(** X9. A copy without [recursive] creates one post: it has the name and the
    slug of the request, sits at that slug under the destination parent
    (at the root without one), and takes the type, the content type and
    the meta pairs of the source. *)
Theorem copyPost_single (postId : Z) (body : CopyBody) (user : option Z)
    (db db' : Db) (created : list Post) :
  copy_recursive body = false ->
  copyPost postId body user db = (Ok created, db') ->
  exists source copy,
    find (hasId postId) (posts db) = Some source /\
    created = [copy] /\
    name copy = copy_name body /\
    slug copy = copy_slug body /\
    slugPath copy = copyRoot body db /\
    parent copy = (truthyNum (copy_parentId body)
                   ≫= (fun i => find (hasId i) (posts db))) ≫= id /\
    type copy = type source /\
    contentType copy = contentType source /\
    map (fun m => (key m, value m)) (meta copy)
    = map (fun m => (key m, value m)) (meta source) /\
    author copy = user.
Proof.
  intros Hflat Hrun.
  apply copyPost_Ok in Hrun as (parent_ & loaded & Hparent & Hloaded & Hrun).
  rewrite Hflat in Hrun.
  pose proof (getSlugPath_root body db parent_ (set_tags [] loaded) (set_tags [] loaded)
                Hparent) as Hroot.
  simpl in Hrun. apply bind_Ok in Hrun as (created1 & db1 & Hchild & Hret).
  unfold ret in Hret. inversion Hret; subst created1 db1. clear Hret.
  unfold copyChild in Hchild. apply bind_Ok in Hchild as (copy & db1 & Hsave & Hret).
  unfold ret in Hret. inversion Hret; subst. clear Hret.
  apply save_new_Ok in Hsave as [-> _]; [|reflexivity].
  eexists loaded, _. split; [exact Hloaded|]. split; [reflexivity|].
  unfold sameId. rewrite bool_decide_eq_true_2 by reflexivity. simpl.
  rewrite map_map. simpl.
  repeat split; try reflexivity.
  - cbn [slugPath set_tags] in Hroot. rewrite Hroot, slice_all. apply append_empty_r.
  - destruct (truthyNum (copy_parentId body)) as [parentId|]; simpl.
    + destruct Hparent as (q & -> & ->). reflexivity.
    + now subst parent_.
Qed.



(** The path of the source goes into the [LIKE] pattern as it is: in the
    folder [a_b] the underscore matches any character, and the copy of
    [a_b] takes the page [axb/c] of another folder with it. *)
Example copyPost_wildcard_source :
  match fst (@copyPost treeStore 1 treeCopy (Some 7%Z) wildcardDb) with
  | Ok created => map (fun p => (slugPath p, parent p)) created
  | Err _ => []
  end
  = [("z", None); ("z/c", Some 3%Z)].
Proof. vm_compute. reflexivity. Qed.

End CopyProperties2.

(** ** Copy: the parent of a copied node *)

Lemma split_nonempty (sep : ascii) (s : string) : split sep s <> [].
Proof.
  destruct s as [|c s]; simpl; [discriminate|].
  destruct (Ascii.eqb c sep); [discriminate|].
  destruct (split sep s); discriminate.
Qed.

Lemma split_slashless (s : string) : slashless s -> split slash s = [s].
Proof.
  unfold slashless. induction s as [|c s IH]; simpl; intros Hs; [reflexivity|].
  apply Forall_cons in Hs as [Hc Hs].
  destruct (Ascii.eqb_spec c slash); [contradiction|].
  now rewrite (IH Hs).
Qed.

Lemma split_append_segment (s seg : string) :
  slashless seg -> split slash (s ++ "/" ++ seg) = (split slash s ++ [seg])%list.
Proof.
  intros Hseg. change ("/" ++ seg) with (String slash seg).
  induction s as [|c s IH].
  - cbn. now rewrite (split_slashless seg Hseg).
  - cbn [String.append split]. rewrite IH.
    destruct (Ascii.eqb c slash); [reflexivity|].
    pose proof (split_nonempty slash s) as Hne.
    destruct (split slash s) as [|h t]; [contradiction | reflexivity].
Qed.

Lemma join_split (s : string) : join "/" (split slash s) = s.
Proof.
  induction s as [|c s IH]; [reflexivity|].
  cbn [split]. pose proof (split_nonempty slash s) as Hne.
  destruct (Ascii.eqb_spec c slash) as [->|Hc].
  - destruct (split slash s) as [|h t]; [contradiction|].
    cbn [join]. cbn [join] in IH. now rewrite IH.
  - destruct (split slash s) as [|h t]; [contradiction|].
    destruct t as [|t1 t']; cbn [join] in *; rewrite <- IH; reflexivity.
Qed.

(** X11. [getParent] looks among the copies made so far for the first one whose
    path is the given path without its last segment; for a path of one
    segment it looks for the empty path. *)
Theorem getParent_strips_last_segment (created : list Post) (path seg : string) :
  slashless seg ->
  getParent created (path ++ "/" ++ seg)
  = find (fun post => slugPath post =? path) created /\
  getParent created seg = find (fun post => slugPath post =? "") created.
Proof.
  intros Hseg. unfold getParent, pop. split.
  - now rewrite (split_append_segment path seg Hseg), removelast_last, join_split.
  - now rewrite (split_slashless seg Hseg).
Qed.

(** ** Create *)

Section CreateProperties.

Context `{Collaborators}.





(** X12. A created post takes the next id, the name and the slug of the
    request, the type of the request or [post], and its path is its slug
    under the path of its parent, or its slug alone at the root; the rows
    of the store stay as they were. *)
Theorem createPost_path_rule (contentTypes : list ContentType) (body : CreateBody)
    (user : option Z) (db db' : Db) (post : Post) :
  createPost contentTypes body user db = (Ok post, db') ->
  db' = set_posts (posts db ++ [post]) db /\
  id post = Some (nextId (posts db)) /\
  name post = new_name body /\
  slug post = new_slug body /\
  type post = match truthyString (new_type body) with Some t => t | None => "post" end /\
  author post = user /\
  match truthyNum (new_parentId body) with
  | Some parentId =>
      exists q, find (hasId parentId) (posts db) = Some q /\
                parent post = Some parentId /\
                slugPath post = slugPath q ++ "/" ++ slug post
  | None => parent post = None /\ slugPath post = slug post
  end /\
  match truthyNum (new_contentTypeId body) with
  | Some contentTypeId =>
      contentType post = Some contentTypeId /\
      exists c, In c contentTypes /\ ct_id c = contentTypeId /\
                In (ct_type c) contentTypeKinds
  | None => contentType post = None
  end.
Proof.
  unfold createPost. intros Hrun. apply rethrowing_Ok, transaction_Ok in Hrun.
  apply bind_Ok in Hrun as (parent_ & db0 & Hparent & Hrun).
  apply bind_Ok in Hrun as (contentType_ & db1 & Hkind & Hsave).
  assert (Hp : db0 = db /\
               match truthyNum (new_parentId body) with
               | Some parentId =>
                   exists q, find (hasId parentId) (posts db) = Some q /\ parent_ = Some q
               | None => parent_ = None
               end).
  { destruct (truthyNum (new_parentId body)) as [parentId|].
    - unfold findOne, bind, readPosts, ret in Hparent.
      destruct (find (hasId parentId) (posts db)) as [q|]; [|discriminate].
      inversion Hparent; subst. eauto.
    - unfold ret in Hparent. inversion Hparent; subst. auto. }
  destruct Hp as [-> Hp].
  assert (Hc : db1 = db /\
               match truthyNum (new_contentTypeId body) with
               | Some contentTypeId =>
                   exists c, findContentType contentTypes contentTypeId = Some c /\
                             contentType_ = Some c
               | None => contentType_ = None
               end).
  { destruct (truthyNum (new_contentTypeId body)) as [contentTypeId|].
    - destruct (findContentType contentTypes contentTypeId) as [c|]; [|discriminate].
      unfold ret in Hkind. inversion Hkind; subst. eauto.
    - unfold ret in Hkind. inversion Hkind; subst. auto. }
  destruct Hc as [-> Hc].
  apply save_new_Ok in Hsave as [-> ->]; [|reflexivity]. simpl.
  repeat split.
  - destruct (truthyNum (new_parentId body)) as [parentId|].
    + destruct Hp as (q & Hq & ->). exists q. simpl.
      repeat split; [exact Hq | now apply find_hasId_id in Hq].
    + subst parent_. split; reflexivity.
  - destruct (truthyNum (new_contentTypeId body)) as [contentTypeId|].
    + destruct Hc as (c & Hfound & ->). unfold findContentType in Hfound.
      apply find_some in Hfound as [Hin Hc]. apply andb_prop in Hc as [Hid Hkinds].
      apply Z.eqb_eq in Hid. apply existsb_exists in Hkinds as (t & Ht & Heq).
      apply String.eqb_eq in Heq. simpl. split; [now rewrite Hid|].
      exists c. repeat split; [exact Hin | exact Hid | now rewrite Heq].
    + now subst contentType_.
Qed.


End CreateProperties.

(** ** Update: failures, fields and frame *)

Section UpdateProperties.

Context `{Collaborators}.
# # #
## WHAT THIS TASK INVOLVES
Check every line of the listing for the string "Lemma" and report how many lines have it, as a number alone.

## ANSWER AREA
4